Spatial data processing#

Introduction:#

Spatial processing uses spatial information to extract new meaning from GIS data. It does so by using the spatial relationship of different layers or features. Spatial relationships describe how things are located in relation to one another. In humanitarian work, this helps answer critical questions like “Which communities are near a water source?” or “Which areas are isolated from health services?”. Or, we might want to identify the best locations for distributing aid, assess flood risk areas, or plan evacuation routes.

We have already encountered spatial relationships in module 3 in the subchapter on geometrical operators— also called geometrical predicates in QGIS. The table below describes spatial relationships and gives examples when these spatial relationships are relevant in humanitarian aid.

Spatial Relationship

Description

Humanitarian Example

Proximity

How close one thing is to another

Find the nearest shelters to a displaced community

Containment

Whether something is inside another area/polygon

Identify which schools are within a specific conflict-affected zone

Intersection

Identify geometric features that overlap

Look for areas where damaged infrastructure overlaps with vulnerable populations

Adjacency

Geometric features that share a point or a boundary

Identify regions bordering a conflict zone that may be at risk of displacement

Connectivity

How things are connected through networks such as roads, rivers, or even trade routes

Map the shortest path between villages and hospitals to plan emergency evacuations

Direction

Relative position, like north, south, east, west, or relative position to the flow of a river, for example

Locate villages north of a river that are cut off due to flooding and inaccessibility of connecting bridges

QGIS offers a variety of spatial processing tools that we can use to analyse and create new insights using these spatial relationships. For instance:

  • Spatial Joins let us join attribute values from one layer to another based on their spatial relationship. This enables us to enrich datasets and incorporate additional information from layers, which can help us understand a situation.

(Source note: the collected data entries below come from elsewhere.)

(* ===== verification/Bytes.v ===== *)
(** * Bytes: slices of byte buffers and little-endian arrays in them

    The kernel and the file system look at the same raw memory in several
    ways: a 512-byte block is an array of bytes, of u32 block ids or of u64
    bitmap words; a 4096-byte frame is an array of bytes or of u64 page-table
    entries.  This file models those views ([core::slice::from_raw_parts],
    [BlockCache::get_ref], [PhysPageNum::get_pte_array]) on lists of bytes. *)

From stdpp Require Import base gmap list numbers.
From S2P Require Import Prelude.

(** ** Slices *)

(** [&b[off..off+n]]. *)
Definition slice {A} (off n : nat) (b : list A) : list A := take n (drop off b).

(** [b[off..off+x.len()].copy_from_slice(x)], for a destination in range. *)
Definition splice {A} (off : nat) (x b : list A) : list A :=
  take off b ++ x ++ drop (off + length x) b.

Section slices.
Context {A : Type}.
Implicit Types b x : list A.

Lemma length_slice off n b : length (slice off n b) = (n `min` (length b - off))%nat.
Proof. unfold slice. len. Qed.

Lemma length_splice off x b :
  (off + length x ≤ length b)%nat → length (splice off x b) = length b.
Proof. unfold splice. len. Qed.

Lemma lookup_slice off n b i :
  (i < n)%nat → slice off n b !! i = b !! (off + i)%nat.
Proof. intros H. unfold slice. by rewrite lookup_take_lt, lookup_drop. Qed.

Lemma lookup_splice_old off x b i :
  (off + length x ≤ length b)%nat → (i < off ∨ off + length x ≤ i)%nat →
  splice off x b !! i = b !! i.
Proof.
  intros Hl [Hi|Hi]; unfold splice.
  - rewrite lookup_app_l by len. by rewrite lookup_take_lt.
  - rewrite lookup_app_r by len. rewrite lookup_app_r by len.
    rewrite lookup_drop. f_equal. len.
Qed.

Lemma lookup_splice_new off x b i :
  (off + length x ≤ length b)%nat → (off ≤ i < off + length x)%nat →
  splice off x b !! i = x !! (i - off)%nat.
Proof.
  intros Hl Hi; unfold splice.
  rewrite lookup_app_r by len. rewrite lookup_app_l by len. f_equal. len.
Qed.

Lemma slice_splice_eq off x b :
  (off ≤ length b)%nat → slice off (length x) (splice off x b) = x.
Proof.
  intros Hl. unfold slice, splice.
  rewrite drop_app_length' by len. by rewrite take_app_length.
Qed.

Lemma slice_splice_ne off n off' x b :
  (off' + length x ≤ length b)%nat →
  (off + n ≤ off' ∨ off' + length x ≤ off)%nat →
  slice off n (splice off' x b) = slice off n b.
Proof.
  intros Hl Hd. apply list_eq. intros i.
  destruct (decide (i < n)%nat) as [Hi|Hi].
  - rewrite !lookup_slice by done. apply lookup_splice_old; [done|lia].
  - rewrite !lookup_ge_None_2; [done|unfold slice; len..].
Qed.

Lemma splice_splice off x y b :
  length x = length y → (off + length x ≤ length b)%nat →
  splice off y (splice off x b) = splice off y b.
Proof.
  intros Hxy Hl. apply list_eq. intros i.
  destruct (decide (off ≤ i < off + length y)%nat) as [Hi|Hi].
  - rewrite !lookup_splice_new; rewrite ?length_splice by lia; done || lia.
  - rewrite !lookup_splice_old; rewrite ?length_splice by lia; done || lia.
Qed.

Lemma splice_id off b x :
  slice off (length x) b = x → (off + length x ≤ length b)%nat → splice off x b = b.
Proof.
  intros Hx Hl. apply list_eq. intros i.
  destruct (decide (off ≤ i < off + length x)%nat) as [Hi|Hi].
  - rewrite lookup_splice_new by done. rewrite <- Hx at 1.
    rewrite lookup_slice by lia. f_equal. lia.
  - rewrite lookup_splice_old by lia. done.
Qed.

Lemma splice_nil off b : (off ≤ length b)%nat → splice off [] b = b.
Proof. intros H. unfold splice. simpl. rewrite Nat.add_0_r. apply take_drop. Qed.

Lemma splice_insert c v x b :
  (c < length b)%nat → splice (S c) x (<[c := v]> b) = splice c (v :: x) b.
Proof.
  intros Hc. unfold splice. erewrite take_S_r by (by apply list_lookup_insert_eq).
  rewrite take_insert_ge, drop_insert_lt by lia. rewrite <- app_assoc. cbn [app length].
  by replace (c + S (length x))%nat with (S c + length x)%nat by lia.
Qed.

Lemma splice_app r x y b :
  (r + length x + length y ≤ length b)%nat →
  splice (r + length x) y (splice r x b) = splice r (x ++ y) b.
Proof.
  intros Hl. apply list_eq. intros i.
  destruct (decide (i < r ∨ r + length x + length y ≤ i)%nat) as [Ho|Hn].
  { rewrite !lookup_splice_old; rewrite ?length_splice, ?length_app; try lia. done. }
  rewrite (lookup_splice_new r (x ++ y)) by (rewrite length_app; lia).
  destruct (decide (i < r + length x)%nat).
  - rewrite lookup_splice_old, lookup_splice_new, lookup_app_l;
      rewrite ?length_splice; try lia. done.
  - rewrite lookup_splice_new, lookup_app_r; rewrite ?length_splice; try lia. f_equal. lia.
Qed.

Lemma slice_app a k j b : slice a (k + j) b = slice a k b ++ slice (a + k) j b.
Proof. unfold slice. rewrite <- drop_drop. symmetry. apply take_take_drop. Qed.

Lemma slice_all b : slice 0 (length b) b = b.
Proof. unfold slice. rewrite drop_0. by apply take_ge. Qed.

(** ** Concatenations of equally long blocks *)
Section blocks.
Context (w : nat) (bs : list (list A)).
Hypothesis Hbs : Forall (λ b, length b = w) bs.

Lemma length_concat_blocks (l : list (list A)) :
  Forall (λ b, length b = w) l → length (concat l) = (w * length l)%nat.
Proof using Type. induction 1 as [|b l Hb _ IH]; cbn [concat length]; [lia|]. rewrite length_app. lia. Qed.

Lemma concat_split i b :
  bs !! i = Some b → concat bs = concat (take i bs) ++ b ++ concat (drop (S i) bs).
Proof using Type.
  intros Hi. rewrite <- (take_drop_middle bs i b Hi) at 1. by rewrite concat_app.
Qed.

Lemma length_concat_take i b :
  bs !! i = Some b → length (concat (take i bs)) = (w * i)%nat ∧ length b = w.
Proof using Hbs.
  intros Hi. rewrite length_concat_blocks by (by apply Forall_take).
  rewrite length_take. apply lookup_lt_Some in Hi as Hlt. split; [nia|].
  by eapply (Forall_lookup_1 (λ b, length b = w)) in Hi.
Qed.

Lemma concat_slice i b o k :
  bs !! i = Some b → (o + k ≤ w)%nat → slice (w * i + o) k (concat bs) = slice o k b.
Proof using Hbs.
  intros Hi Hk. destruct (length_concat_take i b Hi) as [Hl Hb].
  rewrite (concat_split i b Hi). unfold slice.
  rewrite drop_app_ge, Hl by lia. replace (w * i + o - w * i)%nat with o by lia.
  rewrite drop_app_le, take_app_le; rewrite ?length_drop; lia || done.
Qed.

Lemma concat_splice i b o x :
  bs !! i = Some b → (o + length x ≤ w)%nat →
  splice (w * i + o) x (concat bs) = concat (<[i := splice o x b]> bs).
Proof using Hbs.
  intros Hi Hk. destruct (length_concat_take i b Hi) as [Hl Hb].
  apply lookup_lt_Some in Hi as Hlt.
  rewrite (concat_split i b Hi). rewrite insert_take_drop by done.
  rewrite concat_app. cbn [concat]. unfold splice.
  rewrite take_app_ge, Hl by lia. replace (w * i + o - w * i)%nat with o by lia.
  rewrite drop_app_ge, Hl by lia.
  replace (w * i + o + length x - w * i)%nat with (o + length x)%nat by lia.
  rewrite take_app_le, drop_app_le by lia. by rewrite <- !app_assoc.
Qed.
End blocks.

Lemma drop_splice s off x b :
  (off + length x ≤ s)%nat → (off + length x ≤ length b)%nat → drop s (splice off x b) = drop s b.
Proof.
  intros Hs Hl. apply list_eq. intros i. rewrite !lookup_drop. apply lookup_splice_old; lia.
Qed.

Lemma take_splice_in s off x b :
  (off + length x ≤ s)%nat → (off + length x ≤ length b)%nat →
  take s (splice off x b) = splice off x (take s b).
Proof.
  intros Hs Hl. unfold splice. rewrite take_app_ge by len. rewrite take_app_ge by len.
  rewrite take_take, Nat.min_l by lia. do 2 f_equal.
  rewrite take_drop_commute. f_equal. f_equal. len.
Qed.

Lemma take_splice c x b :
  (c ≤ length b)%nat → take (c + length x) (splice c x b) = take c b ++ x.
Proof.
  intros Hc. unfold splice. rewrite app_assoc. apply take_app_length'. len.
Qed.
End slices.

(** [n] bytes: [c] followed by zeros. *)
Definition pad (n : nat) (c : list Z) : list Z := c ++ replicate (n - length c) 0.

Lemma length_pad n c : (length c ≤ n)%nat → length (pad n c) = n.
Proof. intros H. unfold pad. len. Qed.

Lemma all_zero_replicate (b : list Z) : Forall (λ x, x = 0) b → b = replicate (length b) 0.
Proof. induction 1 as [|x b -> _ IH]; [done|]. cbn [length replicate]. by f_equal. Qed.

(** A prefix of a zero-padded list that reaches beyond the part in use. *)
Lemma take_pad (s s' n : nat) c :
  Forall (λ x, x = 0) (drop s c) → (s ≤ length c ≤ n)%nat → (s ≤ s' ≤ n)%nat →
  take s' (pad n c) = pad s' (take s c).
Proof.
  intros Hz%all_zero_replicate Hc Hs. unfold pad.
  rewrite <- (take_drop s c) at 1. rewrite Hz, <- app_assoc, <- replicate_add.
  rewrite take_app_ge by len. f_equal. rewrite take_replicate. f_equal. len.
Qed.

Lemma drop_pad_zero (s n : nat) c :
  Forall (λ x, x = 0) (drop s c) → Forall (λ x, x = 0) (drop s (pad n c)).
Proof.
  intros Hz. unfold pad. rewrite drop_app. apply Forall_app. split; [done|].
  rewrite drop_replicate. by apply Forall_replicate.
Qed.

Lemma drop_zero_mono (s s' : nat) (c : list Z) :
  (s ≤ s')%nat → Forall (λ x, x = 0) (drop s c) → Forall (λ x, x = 0) (drop s' c).
Proof.
  intros Hs Hz. replace s' with (s + (s' - s))%nat by lia. rewrite <- drop_drop.
  by apply Forall_drop.
Qed.

(** ** Little-endian integers *)
Fixpoint le_bytes (n : nat) (v : Z) : list Z :=
  match n with
  | O => []
  | S n => v mod 256 :: le_bytes n (v / 256)
  end.

Fixpoint le_val (bs : list Z) : Z :=
  match bs with
  | [] => 0
  | b :: bs => b + 256 * le_val bs
  end.

Definition is_byte (b : Z) : Prop := 0 ≤ b < 256.

Lemma length_le_bytes n v : length (le_bytes n v) = n.
Proof. revert v. induction n; intros v; simpl; auto. Qed.

Lemma le_bytes_byte n v : Forall is_byte (le_bytes n v).
Proof.
  revert v. induction n as [|n IH]; intros v; simpl; [by constructor|].
  constructor; [|apply IH]. apply Z.mod_pos_bound. lia.
Qed.

Lemma le_val_bytes n v : le_val (le_bytes n v) = v mod 2 ^ (8 * Z.of_nat n).
Proof.
  revert v. induction n as [|n IH]; intros v.
  { simpl. rewrite Z.mod_1_r. done. }
  cbn [le_bytes le_val]. rewrite IH.
  replace (8 * Z.of_nat (S n)) with (8 + 8 * Z.of_nat n) by lia.
  rewrite Z.pow_add_r by lia. change (2 ^ 8) with 256.
  rewrite Z.rem_mul_r by lia. lia.
Qed.

Lemma le_val_bytes_id n v : in_u (8 * Z.of_nat n) v → le_val (le_bytes n v) = v.
Proof. intros H. rewrite le_val_bytes. by apply Z.mod_small. Qed.

Lemma le_val_range bs : Forall is_byte bs → in_u (8 * Z.of_nat (length bs)) (le_val bs).
Proof.
  unfold in_u, is_byte. induction 1 as [|b bs Hb _ IH]; cbn [le_val length]; [done|].
  replace (8 * Z.of_nat (S (length bs))) with (8 + 8 * Z.of_nat (length bs)) by lia.
  rewrite Z.pow_add_r by lia. change (2 ^ 8) with 256. lia.
Qed.

Lemma le_bytes_val bs : Forall is_byte bs → le_bytes (length bs) (le_val bs) = bs.
Proof.
  unfold is_byte. induction 1 as [|b bs Hb _ IH]; [done|].
  cbn [le_val length le_bytes].
  replace (b + 256 * le_val bs) with (b + le_val bs * 256) by lia.
  rewrite Z.mod_add, Z.div_add, Z.mod_small, Z.div_small by lia.
  by rewrite Z.add_0_l, IH.
Qed.

Lemma le_val_zeros n : le_val (replicate n 0) = 0.
Proof. induction n as [|n IH]; cbn [replicate le_val]; lia. Qed.

(** ** Arrays of [w]-byte integers in a buffer *)
Definition arr_get (w : nat) (b : list Z) (i : Z) : Z :=
  le_val (slice (w * Z.to_nat i) w b).

Definition arr_set (w : nat) (b : list Z) (i v : Z) : list Z :=
  splice (w * Z.to_nat i) (le_bytes w v) b.

(** Element [i] lies inside the buffer. *)
Definition arr_in (w : nat) (b : list Z) (i : Z) : Prop :=
  0 ≤ i ∧ (w * Z.to_nat i + w ≤ length b)%nat.

(** The whole array, [n] elements. *)
Definition arr_list (w : nat) (n : Z) (b : list Z) : list Z :=
  arr_get w b <$> seqZ 0 n.

Section arrays.
Context (w : nat).
Implicit Types b : list Z.

Lemma length_arr_set b i v : arr_in w b i → length (arr_set w b i v) = length b.
Proof.
  intros [? ?]. unfold arr_set. apply length_splice.
  rewrite length_le_bytes. lia.
Qed.

Lemma arr_get_set_eq b i v :
  arr_in w b i → in_u (8 * Z.of_nat w) v → arr_get w (arr_set w b i v) i = v.
Proof.
  intros [? ?] Hv. unfold arr_get, arr_set.
  rewrite <- (length_le_bytes w v) at 2.
  rewrite slice_splice_eq by lia.
  by apply le_val_bytes_id.
Qed.

Lemma arr_get_set_ne b i j v :
  arr_in w b i → 0 ≤ j → i ≠ j → arr_get w (arr_set w b i v) j = arr_get w b j.
Proof.
  intros [? ?] Hj Hij. unfold arr_get, arr_set. f_equal.
  apply slice_splice_ne; rewrite length_le_bytes; [lia|].
  assert (Z.to_nat i ≠ Z.to_nat j) by lia. nia.
Qed.

Lemma arr_get_range b i :
  arr_in w b i → Forall is_byte b → in_u (8 * Z.of_nat w) (arr_get w b i).
Proof.
  intros [? ?] Hb. unfold arr_get.
  assert (length (slice (w * Z.to_nat i) w b) = w) as Hl
    by (rewrite length_slice; lia).
  rewrite <- Hl at 1. apply le_val_range. by apply Forall_take, Forall_drop.
Qed.

Lemma arr_set_bytes b i v : Forall is_byte b → Forall is_byte (arr_set w b i v).
Proof.
  intros Hb. unfold arr_set, splice. rewrite !Forall_app. split_and!.
  - by apply Forall_take.
  - apply le_bytes_byte.
  - by apply Forall_drop.
Qed.

Lemma arr_get_zeros n i : arr_get w (replicate n 0) i = 0.
Proof.
  unfold arr_get, slice. rewrite drop_replicate, take_replicate. apply le_val_zeros.
Qed.

Lemma arr_in_iff b n i :
  length b = (w * Z.to_nat n)%nat → 0 ≤ i < n → arr_in w b i.
Proof. intros Hl Hi. split; [lia|]. rewrite Hl. nia. Qed.

Lemma length_arr_list n b : length (arr_list w n b) = Z.to_nat n.
Proof. unfold arr_list. len. Qed.

Lemma lookup_arr_list n b (i : nat) :
  Z.of_nat i < n → arr_list w n b !! i = Some (arr_get w b (Z.of_nat i)).
Proof.
  intros Hi. unfold arr_list. rewrite list_lookup_fmap.
  rewrite lookup_seqZ_lt by lia. simpl. f_equal.
Qed.
End arrays.

#[export] Hint Rewrite @length_slice length_le_bytes length_arr_list : len.
#[global] Arguments arr_list : simpl never.
#[global] Arguments arr_get : simpl never.
#[global] Arguments arr_set : simpl never.
#[global] Arguments le_bytes : simpl never.
#[global] Arguments slice : simpl never.
#[global] Arguments splice : simpl never.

  • The overlay operation Clip can be employed to extract specific areas of interest from multiple layers, allowing us to focus our attention where it is most needed.

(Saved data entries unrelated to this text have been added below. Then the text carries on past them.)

(** The device behind the cache and [BLOCK_CACHE_MANAGER.queue]. *)
Record cache_state : Type := mkCacheState {
  device : D;
  queue : list (Z * CacheArc);
}.

Definition BlockCache_new (id : Z) (dev : D) : res BlockCache :=
  match read_block dev id with
  | Some b => Ok (mkBlockCache b id false)
  | None => Stop Panicked
  end.

Definition BlockCache_sync (c : BlockCache) (dev : D) : res (BlockCache * D) :=
  if modified c then
    match write_block dev (block_id c) (cache c) with
    | Some dev' => Ok (mkBlockCache (cache c) (block_id c) false, dev')
    | None => Stop Panicked
    end
  else Ok (c, dev).

(** [impl Drop for BlockCache]. *)
Definition BlockCache_drop (c : BlockCache) (dev : D) : res D :=
  BlockCache_sync c dev ≫= λ '(_, dev'), Ok dev'.

(** Mutation of the entry all references to block [id] share. *)
Definition q_alter (id : Z) (f : CacheArc → CacheArc) (q : list (Z * CacheArc)) :
    list (Z * CacheArc) :=
  (λ p, if p.1 =? id then (p.1, f p.2) else p) <$> q.

(** The eviction part of [get_block_cache]: the first entry with one strong
    reference leaves the queue, and its [Drop] writes it back. *)
Definition evict (s : cache_state) : res cache_state :=
  match find_index (λ p, bool_decide (strong_count p.2 = 1%nat)) (queue s) with
  | Some idx =>
      match queue s !! idx with
      | Some p =>
          BlockCache_drop (inner p.2) (device s) ≫= λ dev',
          Ok (mkCacheState dev' (delete idx (queue s)))
      | None => Stop Panicked
      end
  | None => Stop Panicked
  end.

  • The Dissolve operation allows us to simplify geometries by joining geometries from two distinct layer.

  • Using Buffer, we can create zones around features to help identify vulnerable areas and plan evacuation routes in the event of a flooding event.

  • Centroids creates point in the geometric centre of the geometries of a layer. This is especially useful when creating graduated symbol maps

../../_images/en_module5_spatial_geodataprocessing.PNG

Fig. 137 Different spatial geoprocessing tools. Source: Adapted from Saylor Academy#

In this chapter, we will first explore spatial joins. Spatial joins, for example, allow us to import attributes from one layer to another on the basis of their location in relation to geofeatures in another layer. These Spatial relationships can also be used to select features of a layer. Furthermore, we will go over the spatial processing tools buffer, clip, and dissolve. These operations allow us to combine geometries from two layers in various ways (see Fig. 137).

Spatial joins#

Joins are ways to combine two different data layers. In general, there are two types of joins: non-spatial joins and spatial joins. Non-spatial joins rely on specific attribute values, which are used as ID-fields, to combine two layers. These are covered in the chapter “Non-spatial processing tools” in this module. Sometimes we want to combine information from different layers that don’t share a common value. In these cases, we can use spatial joins, which let us join data based on location rules. Spatial joins in QGIS enhance the attributes of the input layer by adding additional information from the join layer, relying on their spatial relationship. This process enriches your data by incorporating relevant details from one layer into another based on their geographical associations. In QGIS, a spatial join creates a new layer by comparing the features of one layer to another, depending on their spatial relationship.

For example:

  • Any point within a polygon should inherit attributes of the polygon

  • Only keep regions which contain an airport.

Humanitarian Example:

We have a flood depth model and we want to find out which buildings are flooded under this scenario. We can find this out by performing a spatial join to add the flood depth to the polygon layer with the houses

The resulting map could look something like this

../../_images/en_flood_damage_assessement_libya.png

Fig. 138 A building footprint layer combined with a flood extent layer. By joining them, we can assess which houses are at risk to be damaged by flooding (Source: REACH).#

Spatial joins rely on the geometrical operators. In the tabs below, you can find the different geometrical operators available in QGIS and how they affect the data processing.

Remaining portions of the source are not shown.